Mission Indians is a term used to refer to the indigenous people of California who were forcibly removed from their lands and placed in Franciscan Missions during the mid-16th century because of Spanish settlers. There are approximately 21 Franciscan Mission within California starting from San Jose and ending in San Diego. Many of the Missions we see today are recreations of the original missions that were destroyed by the Kumeyaay an surrounding tribes resisting their genocide.

The Kumeyaay's ancestral territories extend across present-day southern California and Baja California, they endured successive waves of colonization. Spanish missionaries arrived in 1769, establishing missions that sought to forcibly convert, relocate, and control Native populations. Indigenous peoples were compelled into labor, subjected to violence, and suffered massive population loss due to disease and systemic abuse.

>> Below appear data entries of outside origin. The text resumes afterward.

(** ** Stashes *)

Record header_ok (h : ResidentHeader) : Prop := {
  ho_mode : 0 <= rh_mode h <= u8_max;
  ho_salt : str_ok (rh_salt h) = true;
  ho_m : 0 <= rh_m_cost h <= u32_max;
  ho_t : 0 <= rh_t_cost h <= u32_max;
  ho_p : 0 <= rh_p_cost h <= u32_max;
  ho_wrapped : str_ok (rh_wrapped_c h) = true;
  ho_name : str_ok (rh_orig_name h) = true;
}.

Lemma in_range_id mx z : 0 <= z <= mx -> in_range 0 mx z = Some z.
Proof. intros [H1 H2]. unfold in_range. by rewrite (proj2 (Z.leb_le _ _) H1), (proj2 (Z.leb_le _ _) H2). Qed.

Lemma u32_json_fits z : 0 <= z <= u32_max -> json_fits (JNum z) = true.
Proof. unfold u32_max. intros H. cbn [json_fits]. unfold i64_min, u64_max. rewrite andb_true_iff, !Z.leb_le. lia. Qed.

Lemma header_roundtrip h : header_ok h ->
  json_from_slice (json_to_vec (header_to_json h)) ≫= header_from_json = Some h.
Proof.
  intros [Hmo Hs Hm Ht Hp Hw Hn]. rewrite json_vec_reads.
  - destruct h as [mo sa m t p wr nm]. cbn [rh_mode rh_m_cost rh_t_cost rh_p_cost] in *.
    change (header_from_json (json_norm (header_to_json (MkHeader mo sa m t p wr nm))) = Some (MkHeader mo sa m t p wr nm)).
    unfold header_from_json.
    change (uint_member ?mx "mode" _) with (in_range 0 mx mo). change (uint_member ?mx "m_cost" _) with (in_range 0 mx m).
    change (uint_member ?mx "t_cost" _) with (in_range 0 mx t). change (uint_member ?mx "p_cost" _) with (in_range 0 mx p).
    by rewrite !in_range_id by done.
  - assert (Hmo' : 0 <= rh_mode h <= u32_max) by (unfold u8_max, u32_max in *; lia).
    pose proof (u32_json_fits _ Hmo') as J1. pose proof (u32_json_fits _ Hm) as J2. pose proof (u32_json_fits _ Ht) as J3.
    pose proof (u32_json_fits _ Hp) as J4. unfold header_to_json. cbn [json_fits forallb fst snd] in *.
    by rewrite Hs, Hw, Hn, J1, J2, J3, J4.
Qed.

Lemma stash_roundtrip h ct : header_ok h -> Z.of_nat (length (json_to_vec (header_to_json h))) < 2 ^ 32 ->
  resident_parse (stash_bytes h ct) = Ok (h, ct).
Proof.
  intros Hh Hl. unfold resident_parse, stash_bytes. set (hj := json_to_vec (header_to_json h)) in *.
  pose proof (be_bytes_length 4 (Z.of_nat (length hj))) as L4. cbv zeta.
  destruct (Nat.ltb_spec (length (RESIDENT_MAGIC ++ be_bytes 4 (Z.of_nat (length hj)) ++ hj ++ ct)) 8) as [H|_].
  { rewrite !length_app, L4 in H. change (length RESIDENT_MAGIC) with 4%nat in H. lia. }
  rewrite (take_app_length' RESIDENT_MAGIC) by done. rewrite bool_decide_eq_true_2 by done. cbn [negb orb].
  rewrite (slice_app RESIDENT_MAGIC) by done. rewrite be_value_width, Nat2Z.id by (simpl; lia).
  rewrite (app_assoc RESIDENT_MAGIC). set (pre := RESIDENT_MAGIC ++ be_bytes 4 _).
  assert (Hp : length pre = 8%nat) by (unfold pre; by rewrite length_app, L4).
  destruct (Nat.ltb_spec (length (pre ++ hj ++ ct)) (8 + length hj)) as [H|_].
  { rewrite !length_app, Hp in H. lia. }
  rewrite (slice_app pre hj) by done. pose proof (header_roundtrip h Hh) as Hr. fold hj in Hr. rewrite Hr. cbn [ok_or]. rewrite bind_Ok.
  rewrite app_assoc, drop_app_length' by (by rewrite length_app, Hp). done.
Qed.

Lemma wrap_client_half_Ok key kf_c name w h w' :
  match key with ExtCmk cmk => length cmk = 32%nat | ExtPassphrase _ => True end -> str_ok name = true ->
  run (wrap_client_half key kf_c name) w = (Val (Ok h), w') ->
  header_ok h /\ rh_orig_name h = name /\
  forall env session explicit, has_key env session explicit key ->
    exists kek, header_kek env h session explicit = Ok kek /\ unwrap_half h kek = Ok kf_c.
Proof.
  intros Hkey Hname H. unfold wrap_client_half in H.
  apply run_try_Ok in H as ([[[mode salt] [[m t] p]] kek] & w2 & Hk & H). apply sealing_kek_Ok in Hk as [[Hm Hs Hmc Htc Hpc _] Hk].
  apply run_try_Ok in H as (wc & w3 & Hwc & H). apply seal_with_Ok in Hwc as [Howc _].
  rewrite run_ret in H. injection H as <- <-. split; [|split; [done|]].
  - constructor; cbn [rh_mode rh_salt rh_m_cost rh_t_cost rh_p_cost rh_wrapped_c rh_orig_name]; unfold u8_max, u32_max;
      try lia; try done; try apply b64_str_ok. destruct key; [done|apply b64_str_ok].
  - intros env session explicit Hhas. exists kek. split.
    + unfold header_kek. cbn [rh_mode rh_salt rh_m_cost rh_t_cost rh_p_cost].
      destruct key as [cmk|pass]; cbn [has_key] in Hhas.
      * destruct Hk as (-> & _ & ->). change (EXT_MODE_CMK =? 0) with true. by rewrite Hhas.
      * destruct Hk as (-> & Hk). change (EXT_MODE_ARGON2 =? 0) with false. cbv iota. rewrite Hhas, bind_Ok, b64_roundtrip.
        cbn [ok_or]. by rewrite bind_Ok, Hk.
    + unfold unwrap_half. cbn [rh_wrapped_c]. rewrite b64_roundtrip. cbn [ok_or]. by rewrite bind_Ok, Howc.
Qed.

(** A header is under 4 GiB in a stash that is under 4 GiB longer than its
    plaintext. *)
Lemma header_fits h ct (pt : bytes) : length ct = (length pt + 28)%nat ->
  Z.of_nat (length (stash_bytes h ct)) - Z.of_nat (length pt) < 2 ^ 32 ->
  Z.of_nat (length (json_to_vec (header_to_json h))) < 2 ^ 32.
Proof. unfold stash_bytes. rewrite !length_app. lia. Qed.
End opening.

(** ** Claims *)

(** A client-side envelope opens to what was sealed. Whatever key
    [external_seal] was given (the profile's master key or a passphrase), the
    bytes it hands to the server decode, and every session or reader that has
    that key opens them to the plaintext; the data's ciphertext is the part a
    server may stream apart from the envelope. *)
Theorem external_envelope_opens {P : Primitives} {L : PrimitiveLaws P} {O : OpsLib} {OL : OpsLaws P O}
    key pt w b w' :
  match key with ExtCmk cmk => length cmk = 32%nat | ExtPassphrase _ => True end ->
  run (external_seal key pt) w = (Val (Ok b), w') ->
  exists e, ext_decode b = Ok e /\ length (en_ciphertext e) = (length pt + 28)%nat /\
    forall env session explicit, has_key env session explicit key -> external_open env e session explicit = Ok pt.
Proof.
  intros Hkey H. unfold external_seal in H. apply run_try_Ok in H as ([meta ct] & w1 & Hs & H).
  rewrite run_ret in H. injection H as <- <-.
  destruct (external_seal_parts_Ok key pt w meta ct w1 Hkey Hs) as (e & Hd & <- & Hl & Ho). by exists e.
Qed.

(** A resident file opens with both halves of its key. The stash that
    [resident_seal] leaves on disk parses, names the file, and whoever has the
    wrapping key and the half the server keeps recovers the plaintext. *)
Theorem resident_stash_opens {P : Primitives} {L : PrimitiveLaws P} {O : OpsLib} {OL : OpsLaws P O}
    key pt name w stash kf_s label w' :
  match key with ExtCmk cmk => length cmk = 32%nat | ExtPassphrase _ => True end -> str_ok name = true ->
  run (resident_seal key pt name) w = (Val (Ok (stash, kf_s, label)), w') ->
  Z.of_nat (length stash) - Z.of_nat (length pt) < 2 ^ 32 ->
  exists h ct, resident_parse stash = Ok (h, ct) /\ rh_orig_name h = name /\
    forall env session explicit, has_key env session explicit key ->
      resident_open env h ct kf_s session explicit = Ok pt.
Proof.
  intros Hkey Hname H Hlen. unfold resident_seal in H.
  apply run_bind_Val in H as (kf & w1 & Hd & H). rewrite run_draw in Hd. injection Hd as <- <-.
  apply run_bind_Val in H as (kf_c & w2 & Hd & H). rewrite run_draw in Hd. injection Hd as <- <-. cbv zeta in H.
  apply run_try_Ok in H as (ct & w3 & Hct & H). apply seal_with_Ok in Hct as [Hoct Hlct].
  apply run_try_Ok in H as (h & w4 & Hh & H). rewrite run_ret in H. injection H as <- <- _ _.
  destruct (wrap_client_half_Ok key _ name _ h _ Hkey Hname Hh) as (Hok & Hn & Hopen).
  exists h, ct. split; [apply stash_roundtrip; [done|by eapply header_fits]|]. split; [done|].
  intros env session explicit Hhas. destruct (Hopen env session explicit Hhas) as (kek & Hkek & Hun).
  unfold resident_open. rewrite Hkek, bind_Ok, Hun, bind_Ok, b64_roundtrip. cbn [ok_or]. rewrite bind_Ok.
  rewrite xor_bytes_length, !rand_length by (by rewrite !rand_length).
  change (negb (32 =? 32)%nat || negb (32 =? 32)%nat) with false. cbv iota.
  by rewrite xor_bytes_cancel, Hoct by (by rewrite !rand_length).
Qed.

(** Rewrapping a resident file changes nothing but the wrapping. When the
    old key unwraps the client's half and [resident_rewrap] wraps it under a
    new key, the new stash holds the same ciphertext and name, the new key
    unwraps the same half, and for every half the server may hold the new stash
    opens to exactly what the old one did. *)
Theorem resident_rewrap_keeps {P : Primitives} {L : PrimitiveLaws P} {O : OpsLib} {OL : OpsLaws P O}
    env session explicit h ct kf_c new_key w stash' w' :
  match new_key with ExtCmk cmk => length cmk = 32%nat | ExtPassphrase _ => True end -> str_ok (rh_orig_name h) = true ->
  resident_unwrap_client_half env h session explicit = Ok kf_c ->
  run (resident_rewrap new_key kf_c ct (rh_orig_name h)) w = (Val (Ok stash'), w') ->
  Z.of_nat (length stash') - Z.of_nat (length ct) < 2 ^ 32 ->
  exists h', resident_parse stash' = Ok (h', ct) /\ rh_orig_name h' = rh_orig_name h /\
    forall env' session' explicit', has_key env' session' explicit' new_key ->
      resident_unwrap_client_half env' h' session' explicit' = Ok kf_c /\
      forall kf_s, resident_open env' h' ct kf_s session' explicit' = resident_open env h ct kf_s session explicit.
Proof.
  intros Hkey Hname Hun H Hlen. unfold resident_rewrap in H. apply run_try_Ok in H as (h' & w1 & Hh & H).
  rewrite run_ret in H. injection H as <- <-.
  destruct (wrap_client_half_Ok new_key kf_c _ w h' w1 Hkey Hname Hh) as (Hok & Hn & Hopen).
  exists h'. split; [|split; [done|]].
  { apply stash_roundtrip; [done|]. unfold stash_bytes in Hlen. rewrite !length_app in Hlen. lia. }
  intros env' session' explicit' Hhas. destruct (Hopen env' session' explicit' Hhas) as (kek' & Hkek' & Hun').
  unfold resident_unwrap_client_half in *. destruct (header_kek env h session explicit) as [kek|] eqn:Hkek; [|done].
  rewrite bind_Ok in Hun. destruct (unwrap_half h kek) as [c|] eqn:Hc; [|done]. rewrite bind_Ok in Hun.
  destruct (length c =? 32)%nat eqn:E32; cbn [negb] in Hun; [|done]. injection Hun as ->. split.
  - by rewrite Hkek', bind_Ok, Hun', bind_Ok, E32.
  - intros kf_s. unfold resident_open. by rewrite Hkek, Hkek', !bind_Ok, Hc, Hun', !bind_Ok.
Qed.

(** Each half determines the other, for every key. *)
Lemma xor_half_unique kf half : length kf = 32%nat -> length half = 32%nat ->
  exists! c, length c = 32%nat /\ xor_bytes kf c = half.
Proof.
  intros Hkf Hh. exists (xor_bytes half kf). split; [split|].
  - rewrite xor_bytes_length; lia.
  - apply xor_bytes_cancel. lia.
  - intros c [Hc <-]. rewrite (xor_bytes_comm kf c). rewrite xor_bytes_comm. apply xor_bytes_cancel. lia.
Qed.

(** C19. A resident file is sealed under a key that is split, and the half the
    server keeps says nothing about it. The stash [resident_seal] leaves on the
    client parses to the contents sealed under a key of 32 fresh bytes, and to a
    header out of which the wrapping key brings the client's half, 32 more fresh
    bytes; what goes to the server is the exclusive-or of the two, and whatever
    the key had been there is exactly one client half that sends the same. *)
Theorem server_half_blind {P : Primitives} {L : PrimitiveLaws P} {O : OpsLib} {OL : OpsLaws P O}
    key pt name w stash kf_s label w' :
  match key with ExtCmk cmk => length cmk = 32%nat | ExtPassphrase _ => True end -> str_ok name = true ->
  run (resident_seal key pt name) w = (Val (Ok (stash, kf_s, label)), w') ->
  Z.of_nat (length stash) - Z.of_nat (length pt) < 2 ^ 32 ->
  let kf := rand_bytes (rng w) 32 in
  let kf_c := rand_bytes (S (rng w)) 32 in
  exists h ct half, resident_parse stash = Ok (h, ct) /\
    aead_seal (rand_bytes (S (S (rng w))) 12) pt kf = Ok ct /\
    (forall env session explicit, has_key env session explicit key ->
       resident_unwrap_client_half env h session explicit = Ok kf_c) /\
    b64_decode kf_s = Some half /\ half = xor_bytes kf kf_c /\
    forall kf', length kf' = 32%nat -> exists! kf_c', length kf_c' = 32%nat /\ xor_bytes kf' kf_c' = half.
Proof.
  intros Hkey Hname H Hlen kf kf_c. unfold resident_seal in H. rewrite !run_bind, run_draw in H. rewrite run_bind, run_draw in H.
  cbn [rng set_rng] in H. fold kf kf_c in H.
  apply run_try_Ok in H as (ct & w3 & Hct & H). pose proof Hct as [_ Hlct]%seal_with_Ok.
  unfold seal_with in Hct. rewrite run_bind, run_draw, run_ret in Hct. injection Hct as Hct <-. apply map_err_Ok in Hct.
  apply run_try_Ok in H as (h & w4 & Hh & H). rewrite run_ret in H. injection H as <- <- _ _.
  destruct (wrap_client_half_Ok key _ name _ h _ Hkey Hname Hh) as (Hok & _ & Hopen).
  exists h, ct, (xor_bytes kf kf_c). split_and!; [|exact Hct| |apply b64_roundtrip|done|].
  - apply stash_roundtrip; [done|by eapply header_fits].
  - intros env session explicit (kek & Hkek & Hun)%Hopen. unfold resident_unwrap_client_half.
    rewrite Hkek, bind_Ok, Hun, bind_Ok. unfold kf_c. by rewrite rand_length.
  - intros kf' Hkf'. apply xor_half_unique; [done|]. unfold kf, kf_c. rewrite xor_bytes_length; by rewrite !rand_length.
Qed.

After Mexican independence in 1821, the secularization of the mission system did not return land to Indigenous communities. Instead, vast tracts were distributed through land grants to private individuals, further dispossessing Native people. The Kumeyaay resisted, staging organized revolts and maintaining traditional lifeways despite constant disruption.

In 1851, California's first governor, Peter Hardeman Burnett, declared that “a war of extermination will continue to be waged between the races until the Indian race becomes extinct.” This statement was not rhetoric; it reflected the policies and practices that devastated Indigenous peoples in California, including the Kumeyaay.

The U.S. acquisition of California in 1848 set up the current systems that Kumeyaay land and people exist in. Between 1851 and 1852, U.S. representatives negotiated 18 treaties with California tribes, including the Kumeyaay, that would have reserved roughly 7.5 million acres for Indigenous use. However, the U.S. Senate, under pressure from California's political leadership and land interests, refused to ratify the treaties. They ordered the documents hidden under an “injunction of secrecy,” leaving Native communities without legal recognition or protection for over 50 years. During this period, Native Californians were systematically displaced, fragmented, and killed as settlers claimed land promised—then denied—by the federal government.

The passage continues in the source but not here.